● **WORK TASK**
Starting at the first line of the data below, repeat each line word for word up to and including the line with "From S2P Require".

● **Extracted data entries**
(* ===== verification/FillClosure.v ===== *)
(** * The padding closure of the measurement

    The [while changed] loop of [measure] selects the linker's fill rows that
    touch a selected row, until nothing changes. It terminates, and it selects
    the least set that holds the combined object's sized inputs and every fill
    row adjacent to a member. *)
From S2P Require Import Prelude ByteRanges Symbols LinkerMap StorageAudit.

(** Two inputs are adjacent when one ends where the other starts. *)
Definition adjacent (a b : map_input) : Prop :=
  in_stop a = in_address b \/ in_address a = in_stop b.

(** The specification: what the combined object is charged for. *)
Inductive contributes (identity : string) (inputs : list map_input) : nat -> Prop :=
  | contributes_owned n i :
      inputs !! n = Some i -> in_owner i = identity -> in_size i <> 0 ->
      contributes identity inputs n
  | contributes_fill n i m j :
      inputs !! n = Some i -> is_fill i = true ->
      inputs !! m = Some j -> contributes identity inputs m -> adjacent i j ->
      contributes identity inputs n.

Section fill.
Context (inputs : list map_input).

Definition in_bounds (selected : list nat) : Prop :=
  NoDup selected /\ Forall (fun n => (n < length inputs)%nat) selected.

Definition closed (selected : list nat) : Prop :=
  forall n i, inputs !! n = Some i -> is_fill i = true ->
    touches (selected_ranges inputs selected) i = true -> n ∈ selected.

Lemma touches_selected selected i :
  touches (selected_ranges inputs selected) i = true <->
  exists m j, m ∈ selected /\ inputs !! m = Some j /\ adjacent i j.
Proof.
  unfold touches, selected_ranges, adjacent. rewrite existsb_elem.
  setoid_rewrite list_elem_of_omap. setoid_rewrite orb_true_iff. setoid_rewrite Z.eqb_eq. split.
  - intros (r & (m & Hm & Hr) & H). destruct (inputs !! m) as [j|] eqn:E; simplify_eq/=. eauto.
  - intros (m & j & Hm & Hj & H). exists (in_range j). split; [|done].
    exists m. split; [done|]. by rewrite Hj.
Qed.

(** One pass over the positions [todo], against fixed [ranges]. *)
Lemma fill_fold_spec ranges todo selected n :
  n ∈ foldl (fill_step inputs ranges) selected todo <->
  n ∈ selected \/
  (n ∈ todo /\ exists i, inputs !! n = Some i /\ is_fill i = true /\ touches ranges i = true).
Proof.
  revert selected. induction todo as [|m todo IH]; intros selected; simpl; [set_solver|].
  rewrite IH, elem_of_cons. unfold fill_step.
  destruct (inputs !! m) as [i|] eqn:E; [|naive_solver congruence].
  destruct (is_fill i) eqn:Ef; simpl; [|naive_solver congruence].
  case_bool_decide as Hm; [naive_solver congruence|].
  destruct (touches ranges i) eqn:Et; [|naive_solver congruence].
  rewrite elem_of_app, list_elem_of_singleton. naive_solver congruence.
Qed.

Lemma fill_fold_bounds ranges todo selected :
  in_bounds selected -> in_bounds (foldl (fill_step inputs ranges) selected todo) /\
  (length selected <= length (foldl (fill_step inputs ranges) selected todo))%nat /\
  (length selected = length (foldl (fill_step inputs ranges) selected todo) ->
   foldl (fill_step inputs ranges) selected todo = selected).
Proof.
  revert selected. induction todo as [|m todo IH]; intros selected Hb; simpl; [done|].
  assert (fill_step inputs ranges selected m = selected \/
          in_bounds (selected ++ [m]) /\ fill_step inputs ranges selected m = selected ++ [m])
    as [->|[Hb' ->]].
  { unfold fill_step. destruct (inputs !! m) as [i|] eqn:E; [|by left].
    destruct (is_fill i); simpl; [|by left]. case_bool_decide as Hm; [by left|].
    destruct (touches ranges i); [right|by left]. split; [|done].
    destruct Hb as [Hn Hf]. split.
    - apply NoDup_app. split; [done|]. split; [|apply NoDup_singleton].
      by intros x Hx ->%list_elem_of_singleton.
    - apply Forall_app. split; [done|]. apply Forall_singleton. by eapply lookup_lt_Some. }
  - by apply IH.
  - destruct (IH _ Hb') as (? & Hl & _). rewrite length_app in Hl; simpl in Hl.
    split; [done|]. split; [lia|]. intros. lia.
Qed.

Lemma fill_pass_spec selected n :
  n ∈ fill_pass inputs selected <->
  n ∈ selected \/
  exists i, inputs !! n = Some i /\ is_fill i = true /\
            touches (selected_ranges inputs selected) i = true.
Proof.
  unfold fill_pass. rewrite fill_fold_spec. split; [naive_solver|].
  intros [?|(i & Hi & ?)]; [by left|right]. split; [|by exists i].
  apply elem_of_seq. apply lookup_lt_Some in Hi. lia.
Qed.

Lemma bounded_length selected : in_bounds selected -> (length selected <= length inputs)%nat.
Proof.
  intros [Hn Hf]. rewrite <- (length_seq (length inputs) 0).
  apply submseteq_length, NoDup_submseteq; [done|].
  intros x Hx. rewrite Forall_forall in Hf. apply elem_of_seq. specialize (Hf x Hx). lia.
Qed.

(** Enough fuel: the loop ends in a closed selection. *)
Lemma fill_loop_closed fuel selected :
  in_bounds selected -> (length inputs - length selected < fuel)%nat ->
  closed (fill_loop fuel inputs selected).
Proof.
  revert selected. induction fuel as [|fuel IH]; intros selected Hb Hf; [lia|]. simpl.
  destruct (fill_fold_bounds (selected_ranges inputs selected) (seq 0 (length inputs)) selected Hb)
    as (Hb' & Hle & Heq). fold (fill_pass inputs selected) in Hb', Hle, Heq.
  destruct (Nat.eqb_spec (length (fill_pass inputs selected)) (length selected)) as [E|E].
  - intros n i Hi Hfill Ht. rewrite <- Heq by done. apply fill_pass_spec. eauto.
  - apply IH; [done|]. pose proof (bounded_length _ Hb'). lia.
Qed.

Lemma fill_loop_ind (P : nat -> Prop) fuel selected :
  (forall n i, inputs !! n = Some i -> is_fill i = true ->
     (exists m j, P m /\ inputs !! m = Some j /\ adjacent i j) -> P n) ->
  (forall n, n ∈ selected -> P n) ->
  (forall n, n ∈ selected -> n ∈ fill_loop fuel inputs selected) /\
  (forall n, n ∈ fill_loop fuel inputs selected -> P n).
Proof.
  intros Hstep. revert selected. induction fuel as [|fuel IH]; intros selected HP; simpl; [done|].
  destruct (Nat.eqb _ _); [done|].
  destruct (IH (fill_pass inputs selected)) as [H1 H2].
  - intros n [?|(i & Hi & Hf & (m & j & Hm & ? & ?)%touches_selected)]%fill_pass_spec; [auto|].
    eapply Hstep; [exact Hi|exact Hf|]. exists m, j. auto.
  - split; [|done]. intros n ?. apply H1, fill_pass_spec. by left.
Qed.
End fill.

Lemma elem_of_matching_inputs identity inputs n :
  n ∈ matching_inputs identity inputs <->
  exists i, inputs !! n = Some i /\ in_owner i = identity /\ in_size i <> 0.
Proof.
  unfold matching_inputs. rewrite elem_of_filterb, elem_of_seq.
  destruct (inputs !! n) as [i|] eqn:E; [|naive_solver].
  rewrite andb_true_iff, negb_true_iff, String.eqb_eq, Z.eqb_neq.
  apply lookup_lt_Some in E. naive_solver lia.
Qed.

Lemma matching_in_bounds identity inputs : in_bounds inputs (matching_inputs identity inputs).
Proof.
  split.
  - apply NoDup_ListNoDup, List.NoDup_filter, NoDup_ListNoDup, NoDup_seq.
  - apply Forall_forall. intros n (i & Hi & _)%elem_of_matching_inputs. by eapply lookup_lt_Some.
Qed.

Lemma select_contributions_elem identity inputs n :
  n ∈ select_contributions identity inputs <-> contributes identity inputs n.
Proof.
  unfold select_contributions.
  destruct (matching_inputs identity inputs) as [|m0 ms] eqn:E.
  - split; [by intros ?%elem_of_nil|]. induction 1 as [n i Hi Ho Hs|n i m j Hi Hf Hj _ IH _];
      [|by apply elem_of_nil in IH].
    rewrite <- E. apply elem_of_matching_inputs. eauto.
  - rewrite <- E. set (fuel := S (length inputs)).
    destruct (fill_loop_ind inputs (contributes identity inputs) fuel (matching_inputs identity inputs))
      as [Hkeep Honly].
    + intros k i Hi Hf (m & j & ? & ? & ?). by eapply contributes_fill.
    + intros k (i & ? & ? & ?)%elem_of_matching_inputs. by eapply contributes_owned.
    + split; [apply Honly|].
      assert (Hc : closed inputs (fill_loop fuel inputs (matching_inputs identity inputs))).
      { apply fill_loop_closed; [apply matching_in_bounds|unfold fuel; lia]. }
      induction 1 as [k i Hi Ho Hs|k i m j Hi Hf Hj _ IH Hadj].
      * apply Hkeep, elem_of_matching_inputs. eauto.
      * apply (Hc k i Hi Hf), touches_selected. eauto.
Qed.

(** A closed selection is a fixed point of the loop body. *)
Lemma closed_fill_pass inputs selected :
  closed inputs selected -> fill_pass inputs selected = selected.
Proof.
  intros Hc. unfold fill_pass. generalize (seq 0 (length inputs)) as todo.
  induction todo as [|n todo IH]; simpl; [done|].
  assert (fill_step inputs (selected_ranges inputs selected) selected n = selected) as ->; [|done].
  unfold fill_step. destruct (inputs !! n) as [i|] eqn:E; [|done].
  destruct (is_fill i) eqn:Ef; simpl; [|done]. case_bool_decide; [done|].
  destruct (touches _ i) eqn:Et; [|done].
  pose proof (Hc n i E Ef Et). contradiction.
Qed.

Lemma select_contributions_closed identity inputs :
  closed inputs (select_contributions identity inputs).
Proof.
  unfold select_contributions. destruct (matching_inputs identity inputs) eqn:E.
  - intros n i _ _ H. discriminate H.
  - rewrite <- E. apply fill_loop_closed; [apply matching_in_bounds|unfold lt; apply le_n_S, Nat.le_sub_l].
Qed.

● **WRITTEN SOLUTION**
(* ===== verification/FillClosure.v ===== *)
(** * The padding closure of the measurement

    The [while changed] loop of [measure] selects the linker's fill rows that
    touch a selected row, until nothing changes. It terminates, and it selects
    the least set that holds the combined object's sized inputs and every fill
    row adjacent to a member. *)
From S2P Require Import Prelude ByteRanges Symbols LinkerMap StorageAudit.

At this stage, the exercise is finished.